Hook's Drug Stores was an Indianapolis, Indiana–based drug store chain that was founded in 1900 by John A. Hook. The chain flourished throughout central Indiana for most of the 20th century.

Hook's did business under its own banner, the SupeRX Drug Stores banner outside its core market, and the Brooks Pharmacy banner after acquiring the New England pharmacy chain. The entire company was eventually purchased by fellow Midwestern drugstore chain Revco.

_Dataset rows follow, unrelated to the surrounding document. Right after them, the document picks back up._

(* ===== verification/Kbd.v ===== *)
(** kbd.c and kbd.h: the keyboard's scan codes and the characters they stand
    for. *)
From S2P Require Import Prelude Monad Digits.

(** * kbd.h *)

Definition NO : Z := 0.
Definition SHIFT : Z := bit 0.
Definition CTL : Z := bit 1.
Definition ALT : Z := bit 2.
Definition CAPSLOCK : Z := bit 3.
Definition NUMLOCK : Z := bit 4.
Definition SCROLLLOCK : Z := bit 5.
Definition E0ESC : Z := bit 6.

Definition KEY_HOME : Z := 0xE0.
Definition KEY_END : Z := 0xE1.
Definition KEY_UP : Z := 0xE2.
Definition KEY_DN : Z := 0xE3.
Definition KEY_LF : Z := 0xE4.
Definition KEY_RT : Z := 0xE5.
Definition KEY_PGUP : Z := 0xE6.
Definition KEY_PGDN : Z := 0xE7.
Definition KEY_INS : Z := 0xE8.
Definition KEY_DEL : Z := 0xE9.

(** An array of 256 [uchar] given by its first elements and by designated
    ones. *)
Definition table (first : list Z) (designated : list (Z * Z)) : list Z :=
  fold_left (fun t d => aset t (fst d) (u8 (snd d))) designated
    (first ++ replicate (256 - length first) NO).

Definition shiftcode : list Z :=
  table [] [(0x1D, CTL); (0x2A, SHIFT); (0x36, SHIFT); (0x38, ALT); (0x9D, CTL); (0xB8, ALT)].

Definition togglecode : list Z := table [] [(0x3A, CAPSLOCK); (0x45, NUMLOCK); (0x46, SCROLLLOCK)].

(** The keys with an E0 prefix other than Enter and slash of the keypad. *)
Definition extended : list (Z * Z) :=
  [(0xC8, KEY_UP); (0xD0, KEY_DN); (0xC9, KEY_PGUP); (0xD1, KEY_PGDN); (0xCB, KEY_LF); (0xCD, KEY_RT);
   (0x97, KEY_HOME); (0xCF, KEY_END); (0xD2, KEY_INS); (0xD3, KEY_DEL)].

(** Rows 0x38 to 0x57 of [normalmap] and [shiftmap]. *)
Definition keypad : list Z :=
  [NO; 32; NO; NO; NO; NO; NO; NO;
   NO; NO; NO; NO; NO; NO; NO] ++ bytes "789-456+1230." ++ [NO; NO; NO; NO].

Definition normalmap : list Z :=
  table ([NO; 0x1B] ++ bytes "1234567890-=" ++ [8; 9] ++
         bytes "qwertyuiop[]" ++ [10; NO] ++ bytes "asdfghjkl;'`" ++ [NO] ++
         bytes "\zxcvbnm,./" ++ [NO; 42] ++ keypad)
    ([(0x9C, 10); (0xB5, 47)] ++ extended).

Definition shiftmap : list Z :=
  table ([NO; 27] ++ bytes "!@#$%^&*()_+" ++ [8; 9] ++
         bytes "QWERTYUIOP{}" ++ [10; NO] ++ bytes "ASDFGHJKL:" ++ [34; 126; NO] ++
         bytes "|ZXCVBNM<>?" ++ [NO; 42] ++ keypad)
    ([(0x9C, 10); (0xB5, 47)] ++ extended).

(** [C('A')] is Control-A. *)
Definition C (x : Z) : Z := x - 64.

Definition ctlmap : list Z :=
  table (replicate 16 NO ++ (C <$> bytes "QWERTYUIOP") ++ [NO; NO; 13; NO] ++ (C <$> bytes "ASDFGHJKL") ++
         [NO; NO; NO; NO] ++ (C <$> bytes "\ZXCVBNM") ++ [NO; NO; u8 (C 47); NO; NO])
    ([(0x9C, 13); (0xB5, C 47)] ++ extended).

(** * kbd.c *)

(** The scan codes the controller has ready (status bit [KBS_DIB] is set while
    there are any) and the static variable [shift] of [kbdgetc]. *)
Record kbd : Type := Kbd { k_data : list Z; k_shift : Z }.

Definition charcode (i : Z) : list Z :=
  if i =? 0 then normalmap else if i =? SHIFT then shiftmap else ctlmap.

(** The character of a scan code, and the next value of [shift]. *)
Definition kbd_key (shift data : Z) : Z * Z :=
  if data =? 0xE0 then (Z.lor shift E0ESC, 0)
  else if negb (Z.land data 0x80 =? 0) then
    let data := if negb (Z.land shift E0ESC =? 0) then data else Z.land data 0x7F in
    (Z.land shift (Z.lnot (Z.lor (aget 0 shiftcode data) E0ESC)), 0)
  else
    let '(shift, data) :=
      if negb (Z.land shift E0ESC =? 0) then (Z.land shift (Z.lnot E0ESC), Z.lor data 0x80)
      else (shift, data) in
    let shift := Z.lor shift (aget 0 shiftcode data) in
    let shift := Z.lxor shift (aget 0 togglecode data) in
    let c := aget 0 (charcode (Z.land shift (Z.lor CTL SHIFT))) data in
    let c :=
      if negb (Z.land shift CAPSLOCK =? 0) then
        if (97 <=? c) && (c <=? 122) then c + (65 - 97)
        else if (65 <=? c) && (c <=? 90) then c + (97 - 65)
        else c
      else c in
    (shift, c).

Definition kbdgetc : M kbd Z :=
  let* k := get in
  match k_data k with
  | [] => ret (-1)
  | data :: rest =>
      let '(shift, c) := kbd_key (k_shift k) data in
      put (Kbd rest shift) ;;;
      ret c
  end.

(** [shift] holds the modifier keys that are down, the locks, and whether the
    last code was the prefix E0: a byte below 0x80, so [charcode] has an entry
    for every value of its low bits, and what is returned is a character. *)
Definition shift_ok (s : Z) : bool := (0 <=? s) && (s <? 128).

Lemma kbd_key_ok_all :
  forallb (fun s => forallb (fun d => let '(s', c) := kbd_key s d in shift_ok s' && (0 <=? c) && (c <? 256))
    (zrange 256)) (zrange 128) = true.
Proof. vm_compute. reflexivity. Qed.

Lemma kbd_key_ok s d : shift_ok s = true -> is_u8 d ->
  shift_ok (fst (kbd_key s d)) = true /\ is_u8 (snd (kbd_key s d)).
Proof.
  intros Hs Hd. pose proof kbd_key_ok_all as H. rewrite forallb_forall in H.
  specialize (H s). rewrite <- list_elem_of_In, elem_of_zrange in H. unfold shift_ok in Hs. zbool.
  specialize (H ltac:(lia)). rewrite forallb_forall in H.
  specialize (H d). rewrite <- list_elem_of_In, elem_of_zrange in H. specialize (H Hd).
  destruct (kbd_key s d) as [s' c]. cbn. zbool. split; [done|]. unfold is_u8. lia.
Qed.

Most former Hook's locations that are still open operate as CVS, which bought out Revco in the late 1990s and rebranded their stores as CVS. The Brooks Pharmacy stores were divested by Revco after the purchase; most of them operate as Rite Aid stores.

==History==
===Hook's Drug===

A typical Hook's store in New Castle, Indiana, in 1974

In October 1900, pharmacist John A. Hook opened the first Hook's Drug Store at the corner of South East and Prospect Streets in what is now the Bates-Hendricks neighborhood, and at the time populated mainly by residents of German descent. A second location opened in 1907 at the corner of New Jersey and East Washington Streets and Hook hired Edward F. Roesch to run the store. By 1912, the chain had expanded to twelve stores. Many of Hook's interwar drug stores were designed by Kurt Vonnegut Sr. of Vonnegut & Bohn.

Roesch became president of the company in 1943 upon Hook's death. In 1956, following Roesch's death in a traffic accident, John Hook's son, August F. "Bud" Hook, assumed became president. He was later named chairman in 1972. Roesch's son, Edward J.F. Roesch, became vice president and a long-running member of the company's board of directors. The original Hook's location was demolished in 1941. In 1963, a new company headquarters was built in Indianapolis. Between 1946 and 1972, all but two of the chain's stores were replaced with 150 modernized locations. By 1978, the chain had 250 stores.

Starting in 1977, the company established a chain of Convalescent Aid Centers. By 1994, there were 30 locations. By 1982, Hook's had 267 stores in Illinois, Indiana, and Ohio. It ranked 14th nationally by number of sales units and 19th in overall sales volume.

===Hook's-SupeRx===
In 1985, Rite Aid attempted a takeover of Hook's. Looking to avoid the deal, Hook's sold out to Kroger instead. Kroger had been in the drugstore business for 25 years, having purchased a small chain in New Jersey in 1960. By the following year, Kroger launched its own SupeRx Drugs chain. By 1969, the company operated 361 stores in 23 states. The purchase of Hook's was expected to enhance its drug chain operations.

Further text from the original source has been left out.